Texas Rangers
- Pitcher
- Born: September 14, 1994 (age 31) Laredo, Texas, U.S.
- Bats: LeftThrows: Left

MLB debut
- September 4, 2020, for the Texas Rangers

MLB statistics (through August 19, 2026)
- Win–loss record: 22–16
- Earned run average: 3.83
- Strikeouts: 198
- Stats at Baseball Reference

Teams
- Texas Rangers (2020–2023); St. Louis Cardinals (2023–2025); Miami Marlins (2026);

= John King (baseball) =

American baseball player (born 1994)

John Edward King (born September 14, 1994) is an American professional baseball pitcher in the Texas Rangers organization. He has previously played in Major League Baseball (MLB) for the St. Louis Cardinals and Miami Marlins.

==Amateur career==
King attended William P. Clements High School in Sugar Land, Texas. He played college baseball at Angelina College in Lufkin, Texas in 2014 and 2015. He then attended the University of Houston for two years (2016 and 2017), playing for the Cougars. He tore the UCL in his left elbow during his senior season and continued to pitch through the injury. He was drafted by the Texas Rangers in the 10th round, with the 314th overall selection, of the 2017 MLB draft, and signed with them for a $10,000 signing bonus.

==Professional career==
===Texas Rangers===
Upon signing, King underwent Tommy John surgery on July 5, 2017. He rehabbed through the majority of the 2018 season, returning that September and appearing in one game for the AZL Rangers of the Rookie-level Arizona League and in three games for the Spokane Indians of the Low-A Northwest League. He was assigned to the Hickory Crawdads of the Single-A South Atlantic League to open the 2019 season, and went 1–2 with a 3.42 ERA over 26 1/3 innings. He was promoted to the Down East Wood Ducks of the High-A Carolina League on May 10, and went 2–4 with a 2.03 ERA over 71 innings for them.
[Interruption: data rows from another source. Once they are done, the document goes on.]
(* ===== verification/MqttParsePacket.v ===== *)
(** The parse functions of the packet types and the parser of whole packets (the
    rest of src/src/lib/mqtt/mqtt_parse.c; see [MqttParse]).  A [parser] changes
    the session and gives a value, or returns early with a status. *)
From S2P Require Import Prelude Types Utf8 Parse MqttTopic MsgHead MqttPayloadBuf MqttProperty.
From S2P Require Import MqttSubscription MqttPacket MqttParse.
From stdpp Require Import strings.
Open Scope Z_scope.
Open Scope c_scope.

Module MqttParsePacket.
Import Types Utf8 Parse MqttTopic MsgHead MqttPayloadBuf MqttProperty MqttSubscription MqttPacket.
Import MqttParse.

(** ** Code with early returns *)

Definition parser (A : Type) : Type :=
  rrr_mqtt_parse_session -> outcome (rrr_mqtt_parse_session * (Z + A)).

#[export] Instance parser_ret : MRet parser := λ A a s, Ret (s, inr a).
#[export] Instance parser_bind : MBind parser := λ A B f m s,
  match m s with
  | Ret (s, inr a) => f a s
  | Ret (s, inl status) => Ret (s, inl status)
  | Bug => Bug
  | Oob => Oob
  end.

(** [return status] *)
Definition stop {A} (status : Z) : parser A := λ s, Ret (s, inl status).
Definition give {A} (a : A) : parser A := λ s, Ret (s, inr a).
Definition bug {A} : parser A := λ _, Bug.
Definition oob {A} : parser A := λ _, Oob.
Definition ask : parser rrr_mqtt_parse_session := λ s, Ret (s, inr s).
Definition modify (f : rrr_mqtt_parse_session -> rrr_mqtt_parse_session) : parser unit :=
  λ s, Ret (f s, inr tt).
(** Something computed from the session. *)
Definition call {A} (f : rrr_mqtt_parse_session -> outcome A) : parser A :=
  λ s, a ← f s; Ret (s, inr a).
(** [if (b) return status;] *)
Definition stop_if (b : bool) (status : Z) : parser unit := if b then stop status else give tt.

(** The packet of the session, which must be there. *)
Definition get_packet : parser rrr_mqtt_p :=
  s ← ask; match packet s with Some p => give p | None => oob end.
Definition put_packet (p : rrr_mqtt_p) : parser unit := modify (fun s => set_packet s (Some p)).
Definition put_body (b : packet_body) : parser unit := p ← get_packet; put_packet (set_body p b).

(** The packet as one of its type. *)
Definition get_connect : parser rrr_mqtt_p_connect :=
  p ← get_packet; match body p with Connect b => give b | _ => oob end.
Definition get_connack : parser rrr_mqtt_p_connack :=
  p ← get_packet; match body p with Connack b => give b | _ => oob end.
Definition get_publish : parser rrr_mqtt_p_publish :=
  p ← get_packet; match body p with Publish b => give b | _ => oob end.
Definition get_def_puback : parser rrr_mqtt_property_collection :=
  p ← get_packet; match body p with Def_puback b => give b | _ => oob end.
Definition get_sub_usub : parser rrr_mqtt_p_sub_usub :=
  p ← get_packet; match body p with Sub_usub b => give b | _ => oob end.
Definition get_suback : parser rrr_mqtt_p_suback_unsuback :=
  p ← get_packet; match body p with Suback_unsuback b => give b | _ => oob end.
Definition get_disconnect : parser rrr_mqtt_property_collection :=
  p ← get_packet; match body p with Disconnect b => give b | _ => oob end.

Section Parse.
Context (big : bool) (alloc_ok alloc_sub alloc_packet : Z -> bool) (alloc_token : nat -> bool).
Context (now : Z).

(** ** The macros *)

(** [PARSE_PREPARE_RAW]: the start and the new end. *)
Definition prepare (end_ bytes : Z) : parser (Z * Z) :=
  s ← ask;
  _ ← stop_if (beyond (end_ + bytes) (buf_wpos s)) RRR_MQTT_INCOMPLETE;
  give (end_, end_ + bytes).
(** The high nibble of a byte. *)
Lemma type_nibble b : byte_ok b -> (b &&& u8 (0xF <<< 4)) >>> 4 = b >>> 4 /\ 0 <= b >>> 4 <= 15.
Proof.
  intros Hb. change (u8 (0xF <<< 4)) with (Z.shiftl (Z.ones 4) 4).
  assert (b >>> 4 = b / 16) as Ed by (by rewrite Z.shiftr_div_pow2).
  assert (0 <= b / 16 < 16) by (unfold byte_ok in Hb; split; [apply Z.div_pos|apply Z.div_lt_upper_bound]; lia).
  rewrite Z.shiftr_land, Z.shiftr_shiftl_l by lia. cbn [Z.sub Z.pos_sub Z.opp Z.add]. rewrite Z.shiftl_0_r.
  rewrite Z.land_ones, Ed, Z.mod_small by lia. lia.
Qed.
Lemma puback_v5_goes p e reason r ps : body p = Def_puback no_properties ->
  protocol_version p = v -> is_five v = true ->
  RRR_MQTT_P_TYPE_PUBACK <= RRR_MQTT_P_GET_TYPE p <= RRR_MQTT_P_TYPE_PUBCOMP ->
  rrr_mqtt_p_reason_get_v5 reason = Some r -> v5_reason r = reason ->
  reason_allowed (RRR_MQTT_P_GET_TYPE p) r -> props_ok ps -> Forall item_clean ps ->
  has bytes e [reason] -> has bytes (e + 1) (props_wire ps) ->
  e + 1 + Z.of_nat (length (props_wire ps)) <= size ->
  goes (at_ p) (puback_v5 big alloc_ok e) (fun a s =>
    a = e + 1 + Z.of_nat (length (props_wire ps)) /\
    exists c, at_ (set_body (set_reason_v5 p reason (Some r)) (Def_puback c)) s /\ collection_holds big c ps).
Proof using Type Halloc Hv.
  intros Hb Epv Hfive Hty Hr Er Hallowed Hps Hclean Hw1 Hw2 Hend.
  eapply goes_u8; [exact Hw1|]. apply goes_get_packet. apply goes_put_packet.
  set (p1 := set_reason_v5 p reason (Some r)).
  assert (goes (at_ p1)
    (properties_if_v5 big alloc_ok get_def_puback (fun c => _ ← get_def_puback; put_body (Def_puback c)) (e + 1))
    (fun a s => a = e + 1 + Z.of_nat (length (props_wire ps)) /\
      exists c, at_ (set_body p1 (Def_puback c)) s /\ collection_holds big c ps)) as Hprops.
  { pose proof (goes_properties (bytes:=bytes) (size:=size) (flags:=flags) (pp:=0) (big:=big) Halloc get_def_puback (fun c => _ ← get_def_puback; put_body (Def_puback c)) p1
      (fun c => set_body p1 (Def_puback c)) ps (e + 1)) as H.
    change (protocol_version p1) with (protocol_version p) in H. unfold opt_props in H.
    rewrite Epv, Hfive in H. eapply goes_conseq; [apply H; try done|].
    - exists no_properties. apply goes_eta. eapply goes_get_def_puback; [exact Hb|]. by apply goes_give.
    - intros c. eapply goes_get_def_puback; [exact Hb|]. apply changes_body.
    - intros a s [-> (q & Hq & [[_ (c & -> & Hc)]|[? _]])]; [|done]. split; [done|]. by exists c. }
  assert (forall for_, for_ r <> 0 -> goes (at_ (set_reason_v5 p reason (MqttPacket.reason p)))
    (_ ← save_and_check_reason_struct for_ reason;
     properties_if_v5 big alloc_ok get_def_puback (fun c => _ ← get_def_puback; put_body (Def_puback c)) (e + 1))
    (fun a s => a = e + 1 + Z.of_nat (length (props_wire ps)) /\
      exists c, at_ (set_body p1 (Def_puback c)) s /\ collection_holds big c ps)) as Hstruct.
  { intros for_ Hfor. eapply goes_reason_struct; [cbn; by rewrite Epv|cbn; by rewrite Epv, Hfive|done|].
    rewrite Er. exact Hprops. }
  unfold reason_allowed in Hallowed. destruct (_ || _) eqn:E1; [by apply Hstruct|].
  destruct ((_ =? RRR_MQTT_P_TYPE_PUBREL) || _) eqn:E2; [by apply Hstruct|]. exfalso.
  unfold RRR_MQTT_P_TYPE_PUBACK, RRR_MQTT_P_TYPE_PUBREC, RRR_MQTT_P_TYPE_PUBREL, RRR_MQTT_P_TYPE_PUBCOMP in *.
  lia.
Qed.

Lemma ack_goes t pos id reason ps : RRR_MQTT_P_TYPE_PUBACK <= type_id t <= RRR_MQTT_P_TYPE_PUBCOMP ->
  id_ok id -> props_ok ps -> Forall item_clean ps ->
  (is_five v = true -> exists r, rrr_mqtt_p_reason_get_v5 reason = Some r /\ v5_reason r = reason /\
     reason_allowed (type_id t) r) ->
  has bytes pos (message_wire v (M_ack (type_id t) id reason ps)) ->
  size = pos + Z.of_nat (length (message_wire v (M_ack (type_id t) id reason ps))) -> 0 <= size < 2 ^ 32 ->
  goes (unread (starting (Some v) t) pos) (rrr_mqtt_parse_def_puback big alloc_ok alloc_sub alloc_packet now)
    (fun _ => complete (fun q _ => says t (M_ack (type_id t) id reason ps) q) size).
Proof using Type Halloc Hsub Hpacket Hv.
  intros Ht Hid Hps Hclean Hreason Hwire Esize Hsz. pose proof (has_bounds _ _ _ Hwire) as [Hpos _].
  cbn [message_wire] in *.
  pose proof (allocate_spec t ltac:(unfold RRR_MQTT_P_TYPE_PUBACK, RRR_MQTT_P_TYPE_PUBCOMP in *; lia)) as Ha.
  apply has_app in Hwire as [Hw1 Hw2]. rewrite length_app, length_be_enc in *.
  apply (goes_header_payload _ _ _ _ size (says t (M_ack (type_id t) id reason ps))); [lia|lia| |].
  2:{ intros q Hq. by apply goes_no_payload. }
  apply goes_begin; [exact Ha|]. intros p (Ept & Epv & Epay & Hbody).
  assert (body p = Def_puback no_properties) as Hb.
  { destruct Hbody as [->|[E _]]; [|rewrite E in Ht; unfold RRR_MQTT_P_TYPE_PUBACK, RRR_MQTT_P_TYPE_PUBLISH in *; lia].
    unfold zero_body, RRR_MQTT_P_TYPE_PUBACK, RRR_MQTT_P_TYPE_PUBCOMP in *.
    rewrite !(proj2 (Z.eqb_neq _ _)) by (unfold RRR_MQTT_P_TYPE_CONNECT, RRR_MQTT_P_TYPE_CONNACK,
      RRR_MQTT_P_TYPE_PUBLISH; lia). by rewrite !(proj2 (Z.leb_le _ _)) by lia. }
  eapply goes_step; [by apply goes_packet_id|].
  set (p1 := set_packet_identifier p id). apply goes_check_end; [apply holding_size|].
  destruct (is_five v) eqn:Hfive.
  - destruct (Hreason eq_refl) as (r & Hr & Er & Hallowed). apply has_app in Hw2 as [Hw2 Hw3].
    rewrite length_app in Esize. change (length [reason]) with 1%nat in *.
    change (Z.of_nat 2) with 2 in *. change (Z.of_nat 1) with 1 in *.
    rewrite (proj2 (Z.ltb_ge _ _)) by lia. apply goes_check_v5; [cbn; by rewrite Epv|].
    cbn [protocol_version p1 set_packet_identifier]. rewrite Epv, Hfive. eapply goes_bind.
    + apply (puback_v5_goes p1 (pos + 2) reason r ps); try done; unfold RRR_MQTT_P_GET_TYPE;
        try (cbn; by rewrite Ept). lia.
    + intros a s [-> (c & Hs & Hc)]. refine ((_ : goes (at_ _) _ _) s Hs).
      apply goes_verify_at_end; [apply holding_size|lia|]. apply goes_give. intros s' Hs'.
      split; [f_equal; lia|]. eexists. split; [|exact Hs']. split; [|by cbn].
      split; [unfold RRR_MQTT_P_GET_TYPE; cbn; by rewrite Ept|]. cbn. rewrite Epv. auto.
  - rewrite (proj2 (Z.ltb_lt _ _)) by (cbn in Esize; lia). apply goes_give. intros s Hs.
    split; [f_equal; cbn in Esize; lia|]. eexists. split; [|exact Hs]. split; [|by cbn].
    split; [unfold RRR_MQTT_P_GET_TYPE; cbn; by rewrite Ept|]. cbn. rewrite Hb, Epv, Hfive. done.
Qed.
Definition rrr_mqtt_connection_call_event_handler (c : rrr_mqtt_conn) (event : Z) (no_repeat : bool)
    (arg : option rrr_mqtt_p) (w : W) : outcome (Z * rrr_mqtt_conn * W) :=
  if has_event_handler c && (negb no_repeat || negb (last_event c =? event)) then
    '(ret, s, w) ← event_handler c event arg w;
    Ret (ret, set_event c s event, w)
  else Ret (RRR_MQTT_OK, c, w).

(** ** Sending *)

(** [__rrr_mqtt_conn_iterator_ctx_send_push] and [_urgent] *)
Definition conn_push (push : W -> list Z -> Z * W) (c : rrr_mqtt_conn) (data : list Z) (w : W) : Z * W :=
  conn_check c (RRR_MQTT_SOFT_ERROR, w)
    (let '(ret, w) := push w data in (if negb (ret =? 0) then RRR_MQTT_SOFT_ERROR else 0, w)).

(** The variable header of the packet: assembled when there is none for the version of
    the connection; the status and the packet. *)
Definition assemble_outbound (c : rrr_mqtt_conn) (o : outbound) : outcome (Z * outbound) :=
  let o :=
    match c_protocol_version c with
    | Some v =>
      if bool_decide (v = protocol_version (o_packet o)) then o
      else mk_out (set_protocol_version (o_packet o) v) None 0 (last_attempt o)
    | None => o
    end in
  match assembled_data o with
  | Some _ => Ret (RRR_MQTT_OK, o)
  | None =>
    '(ret_tmp, network_data, network_size) ← RRR_MQTT_P_GET_ASSEMBLER big alloc_ok moved (o_packet o);
    match network_data with
    | None => Bug
    | Some _ =>
      let o := mk_out (o_packet o) (if network_size =? 0 then None else network_data) network_size
                 (last_attempt o) in
      if negb (ret_tmp =? RRR_MQTT_ASSEMBLE_OK) then
        if ret_tmp =? RRR_MQTT_ASSEMBLE_INTERNAL_ERR then Ret (RRR_MQTT_INTERNAL_ERROR, o) else Bug
      else Ret (RRR_MQTT_OK, o)
    end
  end.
On September 4, 2020, King’s contract was selected to the active roster and made his major league debut that day against the Seattle Mariners. In 10 1/3 innings for Texas in 2020, King went 1–0 with a 6.10 ERA and 9 strikeouts. Over 46 innings in 2021 for Texas, King posted a 7–5 record with a 3.52 ERA and 40 strikeouts. King was placed on the IL in July, and underwent surgery for Thoracic outlet syndrome in September 2021.

King split the 2022 season between Texas and the Round Rock Express of the Triple-A Pacific Coast League. With Texas he posted a 1–4 record with a 4.03 ERA and 30 strikeouts over 50 1/3 innings; with Round Rock he went 2–1 with a 7.27 ERA over 17 1/3 innings.

King was optioned to Triple-A Round Rock to begin the 2023 season. He made 15 appearances for Texas, recording a 5.79 ERA and 1-1 record with 10 strikeouts across 18 2/3 innings pitched.

===St. Louis Cardinals===
On July 30, 2023, the Rangers traded King, Tekoah Roby, and Thomas Saggese to the St. Louis Cardinals in exchange for Jordan Montgomery and Chris Stratton. In 20 appearances out of the bullpen, he recorded a 1.45 ERA with 10 strikeouts across 18 2/3 innings pitched.

King was optioned to the Triple–A Memphis Redbirds to begin the 2024 season. He made 56 relief appearances for St. Louis during the year, compiling a 3-3 record and 2.85 ERA with 38 strikeouts over 60 innings of work.

King pitched in 51 games for the Cardinals in 2025, registering a 2-1 record and 4.66 ERA with 28 strikeouts across 48 1/3 innings pitched. On November 21, 2025, King was non-tendered by the Cardinals and became a free agent.

===Miami Marlins===
On February 12, 2026, King signed a one-year, $1.5 million contract with the Miami Marlins. He made 50 appearances (including one start) for Miami, compiling a 6–2 record and 3.99 ERA with 33 strikeouts and one save across 49 2/3 innings pitched. King was designated for assignment by the Marlins on August 23 and was released on August 26.

===Texas Rangers (second stint)===
On September 1, 2026, King signed a minor league contract with the Texas Rangers.